The system now works at 4,450 DOD sites here and abroad and will become operational at 225 popular travel destinations by the end of the year. It should be deployed to 11,000 locations by late 2006.

About 154,000 people have already used DTS at least once and about 530,000 have registered with the system. That number should increase to 1.5 million users by the end of the year. As of March, the system processed more than 485,000 travel requests, handling about 2,000 vouchers per day, Johnson said.

DOD officials expect DTS to substantially reduce travel voucher processing costs. For example, the Defense Finance and Accounting Service (DFAS) charges about $32.50 for each voucher processed by existing systems. DTS should cut that fee to about $5.25 when fully deployed, Johnson said.

But officials at the Citizens Against Government Waste remain skeptical of DTS. They issued a Sept. 28 report, "Defense Travel System: The Twilight Zone of Travel," characterizing the program as a waste of taxpayer money.

Of particular concern to the watchdog group was the 2002 reworking of the contract between DOD and Northrop Grumman so that taxpayers would bear the system's development costs instead of the company, a change made after company officials realized the challenging nature of the project, the group's report states.

"The manner in which the contract was reworked in the middle of the night, we have some problem with," said Tom Schatz, president of Citizens Against Government Waste.

Schatz said DOD officials awarded a $263.7 million contract to build DTS in 1998 to BDM, which was acquired by TRW, which in turn was bought by Northrop Grumman.
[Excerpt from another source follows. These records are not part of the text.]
Lemma lookup_total_foldl_insert (v : string → cell) (cols : list string)
    (r : gmap string cell) (c : string) :
  foldl (λ acc c', <[c' := v c']> acc) r cols !!! c
  = if bool_decide (c ∈ cols) then v c else r !!! c.
Proof.
  revert r. induction cols as [|c' cols IH]; intros r; [done|].
  simpl. rewrite IH. clear IH. repeat case_bool_decide; try done.
  - set_solver.
  - assert (c = c') as -> by set_solver. by rewrite lookup_total_insert_eq.
  - rewrite lookup_total_insert_ne; [done|]. set_solver.
Qed.

Lemma elem_of_foldl_add_column (cols0 cols : list string) (c : string) :
  c ∈ foldl add_column cols0 cols ↔ c ∈ cols0 ∨ c ∈ cols.
Proof.
  revert cols0. induction cols as [|c' cols IH]; intros cols0; simpl.
  - set_solver.
  - rewrite IH, elem_of_add_column. set_solver.
Qed.

Lemma foldl_ext_elem {A B} (f g : A → B → A) (l : list B) (a : A) :
  (∀ acc x, x ∈ l → f acc x = g acc x) → foldl f a l = foldl g a l.
Proof.
  revert a. induction l as [|x l IH]; intros a Hfg; [done|].
  simpl. rewrite Hfg by apply list_elem_of_here.
  apply IH. intros acc y Hy. apply Hfg. by apply list_elem_of_further.
Qed.

Lemma numeric_loop_eq (cols : list string) (df : DataFrame) :
  NoDup cols →
  foldl numeric_step df cols
  = mkDataFrame (foldl add_column (columns df) cols)
      ((λ r : gmap string cell,
          foldl (λ acc c, <[c := CNum (coerced_value df c r)]> acc) r cols) <$> rows df).
Proof.
  intros Hnd. revert df. induction Hnd as [|c cols Hc Hnd IH]; intros df.
  - simpl. destruct df. simpl. by rewrite list_fmap_id.
  - simpl. rewrite IH, numeric_step_eq. simpl. f_equal.
    rewrite <-list_fmap_compose. apply list_fmap_ext. intros _ r _. simpl.
    apply foldl_ext_elem. intros acc c' Hc'.
    assert (c' ≠ c) by set_solver.
    unfold coerced_value, has_column. simpl.
    rewrite lookup_total_insert_ne by done.
    f_equal. assert (c' ∈ add_column (columns df) c ↔ c' ∈ columns df) as Hiff
      by (rewrite elem_of_add_column; naive_solver).
    repeat case_bool_decide; naive_solver.
Qed.

Lemma to_datetime_ok (s d : list cell) :
  to_datetime s = Ok d →
  d = (λ c, default (CNum NaN) (parse_datetime c)) <$> s.
Proof.
  unfold to_datetime. revert d. induction s as [|c s IH]; intros d; simpl.
  - by intros [= <-].
  - destruct (parse_datetime c) as [c'|]; simpl; [|done].
    destruct (mapM_result _ s) as [d'|] eqn:E; simpl; [|done].
    intros [= <-]. by rewrite (IH d').
Qed.

Lemma date_step_shape (df : DataFrame) :
  ∃ f : gmap string cell → gmap string cell,
    rows (date_step df) = f <$> rows df
    ∧ (∀ c, c ∈ columns (date_step df) ↔ c ∈ columns df)
    ∧ (∀ r c, c ≠ "Date" → f r !!! c = r !!! c).
Proof.
  unfold date_step. destruct (has_column df "Date") eqn:Hd.
  - destruct (to_datetime (column_values df "Date")) as [d|e] eqn:E.
    + apply to_datetime_ok in E. subst d.
      unfold column_values. rewrite <-list_fmap_compose.
      rewrite (setitem_series_rows df "Date"
                 ((λ c, default (CNum NaN) (parse_datetime c))
                    ∘ (λ r : gmap string cell, r !!! "Date"))).
      eexists. split; [done|]. split.
      * intros c. simpl. rewrite elem_of_add_column.
        apply has_column_true in Hd. naive_solver.
      * intros r c Hc. simpl. by rewrite lookup_total_insert_ne.
    + exists id. by rewrite list_fmap_id.
  - exists id. by rewrite list_fmap_id.
Qed.

Lemma NoDup_numeric_cols : NoDup numeric_cols.
Proof. by_compute. Qed.

(** The engine's frame, row by row: the numeric columns hold the coerced
    values and every other column except [Date] is as in the input. *)
Lemma preprocess_frame_shape (df : DataFrame) :
  ∃ f : gmap string cell → gmap string cell,
    rows (preprocess_frame df) = f <$> rows df
    ∧ (∀ c, c ∈ columns (preprocess_frame df) ↔ c ∈ columns df ∨ c ∈ numeric_cols)
    ∧ (∀ r c, c ∈ numeric_cols → f r !!! c = CNum (coerced_value df c r))
    ∧ (∀ r c, c ∉ numeric_cols → c ≠ "Date" → f r !!! c = r !!! c).
Proof.
  unfold preprocess_frame.
  set (df5 := foldl numeric_step df numeric_cols).
  destruct (date_step_shape df5) as (fd & Hrows & Hcols & Hfd).
  assert (Hdf5 := numeric_loop_eq numeric_cols df NoDup_numeric_cols).
  fold df5 in Hdf5.
  exists (fd ∘ (λ r : gmap string cell,
                  foldl (λ acc c, <[c := CNum (coerced_value df c r)]> acc) r numeric_cols)).
  split; [|split; [|split]].
  - rewrite Hrows, Hdf5. cbn [rows]. by rewrite <-list_fmap_compose.
  - intros c. rewrite Hcols, Hdf5. cbn [columns]. apply elem_of_foldl_add_column.
  - intros r c Hc. unfold compose. rewrite Hfd.
    + rewrite lookup_total_foldl_insert. by rewrite bool_decide_eq_true_2.
    + intros ->. revert Hc. by_compute.
  - intros r c Hc Hdate. unfold compose. rewrite Hfd by done.
    rewrite lookup_total_foldl_insert. by rewrite bool_decide_eq_false_2.
Qed.

Lemma coerced_value_not_nan (df : DataFrame) (c : string) (r : gmap string cell) :
  isnan (coerced_value df c r) = false.
Proof.
  unfold coerced_value, fillna_num. destruct (has_column df c); [|done].
  by destruct (to_numeric_coerce (r !!! c)).
Qed.

Lemma preprocess_frame_ready (df : DataFrame) : numeric_ready (preprocess_frame df).
Proof.
  destruct (preprocess_frame_shape df) as (f & Hrows & Hcols & Hnum & _).
  intros c Hc. split.
  - apply Hcols. by right.
  - intros r'. rewrite Hrows. intros (r & -> & _)%list_elem_of_fmap.
    exists (coerced_value df c r). split; [by apply Hnum|]. apply coerced_value_not_nan.
Qed.

(** ** Lemmas: the engine on the heap *)

Lemma numeric_loop_heap (self : MetricsAnalysisEngine) (cols : list string)
    (h : heap) (df : DataFrame) :
  h !! self_df self = Some (PyDataFrame df) →
  for_each cols (λ col,
    df ← load_frame (self_df self);
    if has_column df col then
      s ← lift (getitem df col);
      store_frame (self_df self) (setitem_series df col (coerce_cell <$> s))
    else
      store_frame (self_df self) (setitem_scalar df col (CNum (Finite 0)))) h
  = (Ok tt, <[self_df self := PyDataFrame (foldl numeric_step df cols)]> h).
Proof.
  revert h df. induction cols as [|c cols IH]; intros h df Hh.
  - simpl. by rewrite insert_id.
  - rewrite for_each_cons.
    erewrite bind_ok; last first.
    { erewrite bind_ok by (by apply load_frame_eq).
      instantiate (1 := <[self_df self := PyDataFrame (numeric_step df c)]> h).
      instantiate (1 := tt).
      unfold numeric_step, getitem. destruct (has_column df c); done. }
    rewrite IH with (df := numeric_step df c) by apply lookup_insert_eq.
    by rewrite insert_insert_eq.
Qed.

Lemma preprocess_data_eq (self : MetricsAnalysisEngine) (h : heap) (df : DataFrame) :
  h !! self_df self = Some (PyDataFrame df) →
  _preprocess_data self h
  = (Ok tt, <[self_df self := PyDataFrame (preprocess_frame df)]> h).
Proof.
  intros Hh. unfold _preprocess_data.
  erewrite bind_ok by (by apply numeric_loop_heap).
  erewrite bind_ok by (apply load_frame_eq, lookup_insert_eq).
  unfold preprocess_frame, date_step.
  set (df5 := foldl numeric_step df numeric_cols).
  destruct (has_column df5 "Date") eqn:Hd.
  - unfold try_except, getitem. rewrite Hd.
    unfold mbind at 1, M_bind at 1, lift at 1.
    destruct (to_datetime (column_values df5 "Date")) as [d|e].
    + simpl. by rewrite insert_insert_eq.
    + done.
  - done.
Qed.

(** Construction from a DataFrame: the engine owns a fresh object that holds
    the preprocessed copy. *)
Lemma init_eq (h : heap) (dataframe : loc) (df : DataFrame) :
  h !! dataframe = Some (PyDataFrame df) →
  MetricsAnalysisEngine__init__ dataframe h
  = (Ok (mkMetricsAnalysisEngine (fresh (dom h))),
     <[fresh (dom h) := PyDataFrame (preprocess_frame df)]> h).
Proof.
  intros Hh. unfold MetricsAnalysisEngine__init__.
  unfold mbind at 1, M_bind at 1, deref. rewrite Hh. simpl.
  unfold mbind at 1, M_bind at 1, alloc.
  erewrite bind_ok by (apply preprocess_data_eq, lookup_insert_eq).
  simpl. by rewrite insert_insert_eq.
Qed.

Lemma init_not_frame (h : heap) (dataframe : loc) :
  (∀ df, h !! dataframe ≠ Some (PyDataFrame df)) →
  MetricsAnalysisEngine__init__ dataframe h
  = (Raise (ValueError "Input must be a pandas DataFrame"), h).
Proof.
  intros Hh. unfold MetricsAnalysisEngine__init__, mbind, M_bind, deref.
  destruct (h !! dataframe) as [[]|] eqn:E; try done. by destruct (Hh df).
Qed.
He said the system has now cost more than $400 million. One military estimate puts the final cost at $537 million.

Johnson confirmed that DOD officials restructured the contract because of the "more challenging developmental nature of the project and the dependence of DTS functionality on successful interfaces with essential department systems." But she said they neither reduced the program's risk between the department and Northrop Grumman nor its end date of September 2006.

DOD officials have allocated $356 million to DTS to date and they expect to spend $118 million more through 2006, bringing the initiative's total to $474 million.

"This figure includes the total estimated original contract costs for Northrop Grumman of $264 million," Johnson said. "The DTS contract has not exceeded its original estimated cost, and DTS is operating within approved performance, schedule and cost parameters."

Army officials gave DTS a vote of confidence when they required all personnel who have access to the system to use it for their travel as of May 1.

From October 2004 through February, they said DTS had processed about 84,000 Army transactions at a cost of almost $186,480, compared with DFAS' handling of nearly 177,000 service transactions at a cost of more than $6 million.

DTS "reduces the Army's cost of travel administration significantly," wrote Valerie Baldwin, the Army's assistant secretary for financial management and comptroller, in an April 13 memorandum.